Pond Pump Failures
This weekend I decided to tidy up the shed and throw out any old koi stuff that I really should have gotten rid of years ago. For some reason I just seem to gather clutter and I know it's my own fault but I hate throwing things away if I think one day they may come in useful or I can fix them. The shelves were full of old pH test kits that may still work but it's best not to trust them. I find the pH test strips go off very quickly and give very unreliable results, so always renew them or double check the results if yours are getting on a bit.
I like to keep a few medications in case of emergencies but the shed was turning into a potential chemical disaster area and in some peoples eyes was resembling a bomb making factory, not that I know what one looks like of course. It's a good idea to have a small medical kit of treatments readily available for such times as a koi jumping out but they really should be replaced once the sell by dates have expired. Chemicals like Malachite Green and Formalin can be seriously damaging to your health if they leak and should always kept out of reach from children and pets. Knowing how to dispose of this stuff isn't easy but it's best not to throw them down the sink.

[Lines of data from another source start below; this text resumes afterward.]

(* ===== verification/JobRecords.v ===== *)
(** * Job record payloads (conversation/codec.rs): kinds 26 to 30.

    [JobIntent], [JobCancelRequested], [JobSettled], [JobResult] and
    [JobRetention] with their writers and readers. The reader of a job result
    takes the form of its body from the number of bytes left. *)
From Stdlib Require Import ZArith Lia String.
From stdpp Require Import prelude list.
From S2P Require Import Prelude PayloadId Codec Fields Envelope Policy PathGuard Types Text Rules Tables.

(** ** Kinds 26 and 27. *)
Definition job_intent_fields (w : Writer) (p : JobIntent) : Writer :=
  let w := w_byte w (job_origin_code (ji_origin p)) in
  let w := w_u32 w (ji_agent p) in
  let w := match ji_origin p with
           | ByModel operation generation ordinal => w_u32 (w_u64 (w_bytes w operation) generation) ordinal
           | ByPerson input => w_bytes w input
           end in
  w_u64 w (ji_time p).
Definition write_job_intent (p : JobIntent) : Result Writer :=
  let? _ := intent_validate p in Ok (job_intent_fields [] p).
Definition read_origin (origin : Z) : reader JobOrigin :=
  if origin =? 1 then
    read operation := r_array 16 in
    read generation := r_u64 in
    read ordinal := r_u32 in
    rret (ByModel operation generation ordinal)
  else if origin =? 2 then read input := r_array 16 in rret (ByPerson input)
  else rlift (Err Corrupt).
Definition read_job_intent : reader JobIntent :=
  read origin := r_byte in
  read agent := r_u32 in
  read origin := read_origin origin in
  read time := r_u64 in
  let value := mkJobIntent origin agent time in
  read _ := rlift (intent_validate value) in
  rret value.
Definition job_cancel_fields (w : Writer) (p : JobCancelRequested) : Writer :=
  let w := w_bytes w (jc_job p) in
  let w := w_byte w (requester_code (jc_requester p)) in
  let w := w_byte w (job_reason_code (jc_reason p)) in
  w_byte w (Z.b2z (jc_kill p)).
Definition write_job_cancel (p : JobCancelRequested) : Result Writer :=
  let? _ := cancel_validate p in Ok (job_cancel_fields [] p).
Definition read_job_cancel : reader JobCancelRequested :=
  read job := r_array 16 in
  read requester := r_code requester_from_code in
  read reason := r_code job_reason_from_code in
  read kill := r_flag in
  let value := mkJobCancelRequested job requester reason kill in
  read _ := rlift (cancel_validate value) in
  rret value.
(** ** Kind 14: reasons and forms. *)
Definition reason_fits (decision : ToolDecision) (o : option ToolDecisionReason) : Prop :=
  forall r, o = Some r -> reason_decision r = decision.
Lemma reason_from_Some decision code o :
  reason_from_code decision code = Some o <-> reason_fits decision o /\ code = code_or_0 reason_code o.
Proof.
  unfold reason_from_code, reason_fits. destruct (Z.eqb_spec code 0) as [->|Hn].
  - split; [intros [= <-]; by split|]. intros [_ Hc]. by destruct o as [[]|].
  - split.
    + intros ([i r] & Hf & ->)%fmap_Some. apply list_find_Some in Hf as (_ & [Hd Hc] & _). cbn in *. subst. split; [by intros ? [= <-]|done].
    + intros [Hf ->]. destruct o as [r|]; [|done]. specialize (Hf r eq_refl). subst decision. by destruct r.
Qed.
Lemma parses_reason decision : parses (r_reason decision) (fun o e => reason_fits decision o /\ e = [code_or_0 reason_code o]).
Proof. unfold r_reason. field_next. apply parses_lift_ok. intros o Ho. by apply reason_from_Some in Ho as [? ->]. Qed.
Lemma reads_reason decision o : reason_fits decision o -> reads (r_reason decision) [code_or_0 reason_code o] o.
Proof. intros Ho. unfold r_reason. byte_next. rewrite (proj2 (reason_from_Some _ _ o)) by done. apply reads_lift. Qed.
Definition form_bytes (f : ArgumentForm) : bytes := [form_code f; code_or_0 not_retained_code (form_not_retained f)].
Lemma parses_form : parses r_form (fun f e => e = form_bytes f).
Proof.
  unfold r_form. do 2 field_next. apply parses_lift_ok. intros f. unfold form_from. repeat case_match; intros; simplify_eq; done.
Qed.
Lemma reads_form f : reads r_form (form_bytes f) f.
Proof. unfold r_form, form_bytes. do 2 byte_next. replace (form_from _ _) with (Some f) by (by destruct f as [| | |[]]). apply reads_lift. Qed.
Lemma reason_code_u8 o : u8 (code_or_0 reason_code o).
Proof. by destruct o as [[]|]; by_decide. Qed.
Lemma form_codes_u8 f : bytes_ok (form_bytes f).
Proof. by destruct f as [| | |[]]; by_decide. Qed.

(** ** Kind 14: the contract. *)
Record tool_call_ok (p : ToolCall) : Prop := {
  ok_tc_operation : Id_ok (tc_operation p); ok_tc_generation : u64 (tc_generation p); ok_tc_ordinal : u32 (tc_ordinal p);
  ok_tc_name : str_ok (tc_name p); ok_tc_name_bytes : u32 (tc_name_bytes p); ok_tc_arguments_bytes : u32 (tc_arguments_bytes p);
  ok_tc_arguments : str_ok (tc_arguments p); ok_tc_unnumbered : u32 (tc_unnumbered p);
  ok_tc_revision : u32 (tc_rule_set_revision p); ok_tc_digest : Hash_ok (tc_rule_set_digest p);
  ok_tc_word : word_ok (tc_refusal p);
  ok_tc_policy : forall r, tc_policy p = Some r -> refusal_ok r /\ zlen (pr_rule r) <= MAX_POLICY_RULE;
}.
Record call_fits (p : ToolCall) : Prop := {
  cf_name : zlen (tc_name p) <= MAX_STORED_TOOL_NAME; cf_arguments : zlen (tc_arguments p) <= MAX_TOOL_ARGUMENTS;
  cf_kinds : zlen (tc_number_kinds p) <= MAX_TOOL_NUMBERS; cf_reason : reason_fits (tc_decision p) (tc_reason p);
  cf_policy : forall r, tc_policy p = Some r -> refusal_validate r = Ok tt;
  cf_word : forall r, tc_refusal p = Some r -> refusal_word_ok r = true;
}.
Lemma call_valid_fits p : call_validate p = Ok tt -> call_fits p.
Proof.
  unfold call_validate. rewrite require_Ok, !andb_true_iff. intros Hv. destruct Hv as [[[[[[Hs _] _] Hd] _] Hr] _].
  unfold call_shape in Hs. rewrite !andb_true_iff in Hs. destruct Hs as [[[[[[[[[_ _] _] _] Hn] _] _] Ha] _] Hk].
  unfold call_decisions in Hd. rewrite !andb_true_iff in Hd. destruct Hd as [[[[[_ _] Hp] _] Hre] _]. split.
  - lia.
  - destruct (tc_form p); try lia. apply bool_decide_eq_true in Ha. by rewrite Ha.
  - lia.
  - intros r E. rewrite E, !andb_true_iff, !bool_decide_eq_true in Hre. apply Hre.
  - intros r E. rewrite E in Hp. cbn in Hp. by destruct (refusal_validate r) as [[]| |].
  - intros r E. unfold call_refusal in Hr. rewrite E, !andb_true_iff in Hr. apply Hr.
Qed.
Definition tool_call_bytes (p : ToolCall) : bytes :=
  tc_operation p ++ be_bytes 8 (tc_generation p) ++ be_bytes 4 (tc_ordinal p) ++ source_code (tc_source p) ::
  string_field (tc_name p) ++ be_bytes 4 (tc_name_bytes p) ++ code_or_0 operation_code (tc_tool_operation p) ::
  decision_code (tc_decision p) :: code_or_0 fault_code (tc_fault p) :: code_or_0 reason_code (tc_reason p) ::
  form_bytes (tc_form p) ++ be_bytes 4 (tc_arguments_bytes p) ++ string_field (tc_arguments p) ++
  kinds_bytes (tc_number_kinds p) ++ be_bytes 4 (tc_unnumbered p) ++ be_bytes 4 (tc_rule_set_revision p) ++
  tc_rule_set_digest p ++ two_flags (tc_command_cut p) (tc_whole_command p) :: exec_refusal_bytes (tc_refusal p) ++
  refusal_bytes (tc_policy p).
Lemma call_refusal_good p : tool_call_ok p -> call_fits p -> refusal_good (tc_policy p).
Proof. intros [] [] r E. destruct (ok_tc_policy0 r E) as [? ?]. auto. Qed.
Lemma tool_call_layout p : tool_call_ok p -> call_fits p -> tool_call_fields [] p = tool_call_bytes p.
Proof.
  intros Hok Hf. pose proof (call_refusal_good p Hok Hf) as Hg. destruct Hf. unfold MAX_STORED_TOOL_NAME, MAX_TOOL_ARGUMENTS in *.
  unfold tool_call_fields. rewrite refusal_layout, exec_refusal_layout, kinds_layout, !w_text32_field by (done || lia).
  unfold tool_call_bytes, form_bytes. layout. by unfold code_or_0.
Qed.
Lemma refusal_bytes_len o : refusal_good o -> zlen (refusal_bytes o) <= MAX_POLICY_REFUSAL_FIELD.
Proof.
  intros Ho. destruct o as [r|]; cbn [refusal_bytes]; [|done]. destruct (Ho r eq_refl) as (_ & Hv & Hl).
  destruct (refusal_valid_lengths r Hv). unfold string_field. unfold MAX_POLICY_REFUSAL_FIELD, MAX_POLICY_REASON, MAX_POLICY_RULE,
    MAX_POLICY_ID, MAX_POLICY_EXPLAIN in *. len.
Qed.
Lemma tool_call_len p : tool_call_ok p -> call_fits p -> zlen (tool_call_bytes p) <= MAX_TOOL_CALL_PAYLOAD.
Proof.
  intros Hok Hf. pose proof (refusal_bytes_len _ (call_refusal_good p Hok Hf)) as Hr. destruct Hok, Hf.
  apply array_len in ok_tc_operation0, ok_tc_digest0. unfold tool_call_bytes, form_bytes, kinds_bytes, exec_refusal_bytes, string_field.
  autorewrite with len. rewrite ?zlen_map.
  unfold MAX_TOOL_CALL_PAYLOAD, MAX_STORED_TOOL_NAME, MAX_TOOL_ARGUMENTS, MAX_TOOL_NUMBERS in *. lia.
Qed.
Lemma call_validate_no_panic p : call_validate p <> Panic.
Proof. apply require_not_panic. Qed.
Lemma tool_call_written : written_by read_tool_call tool_call_ok write_tool_call.
Proof.
  apply written_by_reads.
  - unfold read_tool_call. do 9 field_next. eapply parses_bind; [apply parses_reason|]. intros reason ? [Hre ->].
    eapply parses_bind; [apply parses_form|]. intros form ? ->. do 2 field_next.
    eapply parses_bind; [apply parses_kinds|]. intros kinds ? [Hk ->]. do 7 field_next.
    eapply parses_bind; [apply parses_refusal|]. intros policy ? [Hpol ->].
    apply parses_result; [apply refusal_of_no_panic|]. intros r (-> & -> & ->)%refusal_of_Ok. cbv zeta.
    apply (parses_validate _ tt); [apply call_validate_no_panic|]. intros Hval. field_next.
    assert (word_ok r) as Hword by (intros x v -> Hx; match goal with H : forall v, _ ≫= er_word = Some v -> _ |- _ => by apply (H v) end).
    match goal with |- ?ok /\ _ => assert ok as Hok by (constructor; try done; intros ? E; destruct (Hpol _ E) as (? & _ & ?); done) end.
    split; [done|]. pose proof (call_valid_fits _ Hval) as Hfit. unfold write_tool_call.
    rewrite decide_False by (destruct Hfit; lia). rewrite Hval. cbn [obind]. rewrite tool_call_layout by done. f_equal.
    unfold tool_call_bytes, exec_refusal_bytes. cbn -[form_bytes kinds_bytes refusal_bytes code_or_0 two_flags string_field be_bytes].
    by rewrite ?app_nil_r.
  - intros p e Hok Hw. unfold write_tool_call in Hw. case_decide; [done|]. field_wrote. subst e. destruct w.
    pose proof (call_valid_fits p Hw0) as Hf. rewrite tool_call_layout by done. pose proof (call_refusal_good p Hok Hf) as Hg.
    pose proof (word_fits _ (ok_tc_word p Hok) (cf_word p Hf)) as Hword. destruct Hok, Hf. unfold tool_call_bytes. split.
    + unfold read_tool_call. do 9 byte_next. eapply (reads_bind _ _ [_] _); [by apply reads_reason|cbv beta].
      eapply reads_bind; [apply reads_form|cbv beta]. do 2 byte_next. eapply reads_bind; [by apply reads_kinds|cbv beta].
      do 4 byte_next. unfold exec_refusal_bytes. cbn [app]. do 3 byte_next.
      eapply reads_last; [by apply reads_refusal|cbv beta]. eapply (reads_bind _ _ [] []).
      { rewrite (proj2 (refusal_of_Ok _ _ _ (tc_refusal p))) by done. apply reads_lift. }
      cbv beta zeta. destruct p. eapply reads_last; [|apply reads_ret]. cbn in *. rewrite Hw0. apply reads_lift.
    + pose proof (reason_code_u8 (tc_reason p)).
      repeat first [bytes_next|apply bytes_ok_cons; [done|]|apply form_codes_u8|apply bytes_ok_kinds|apply bytes_ok_exec_refusal|by apply bytes_ok_refusal].
Qed.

Amongst the tangle of pipes, tubes and plumbing supplies I have kept a collection of defunct pond pumps much like one keeps hunting trophies. To be honest all of these pumps had run beyond their expected lives but when you spend your money on a pond pump and it eventually dies my initial reaction isn't to bin it but hope that one day it can be repaired. I did manage to get the Pet Mate pump to work again but when it started eating impellers once a month it had to stop.
I always have a backup pump ready just in case of break downs but if you run an external pond pump then most of us aren't willing to buy a spare. External pond pumps are usually repairable anyway so I always keep a powerful submersible pump ready for such occasions. The photo on the right is of a pond pump I recently bought from my local Aldi supermarket for £25 which when rated at 3500 gallons per hour is unbelievably good value. From past experience these big sump pump type submersible pond pumps aren't cheap to run and I wouldn't trust this ones long term reliability, but it's great as a backup and very useful for emptying tanks fast.
Out of all the submersible pond pumps that I have owned the Oase pump has proved to be the best in terms of reliability, build quality and performance but in the end it died the same as the others. The newer ones maybe better but the biggest cause of pump failure that I have experienced has been due to the motor bearings wearing out. The manufacturers build these pumps with long lasting ceramic shafts which are fine but often the bearings wear out before the impeller does causing the seals to fail and eventually the motor burns out. I guess they will never build an everlasting pond pump as they make money on supplying replacements and the costs would be too great, so I suppose an average of five years is not worth complaining about.
My tip for buying a pond pump would be to check for the availability of spares as many dealers stock them, often in complete kits. It's probably best to buy them now than hope they are still available years later as new models are coming out all the time. Some pumps come complete with spare impellers o-rings and even shafts which can be handy but does tend to suggest that you will have to use them sometime in the future. An expensive pump should come with a longer warranty. If it doesn't then it's not worth the extra money. Even if the manufacturer is willing to fix the pump your pond will still be out of action in the mean time so it still makes sense to get a backup or two. Sometimes two smaller pumps can work out more effectively than one big one.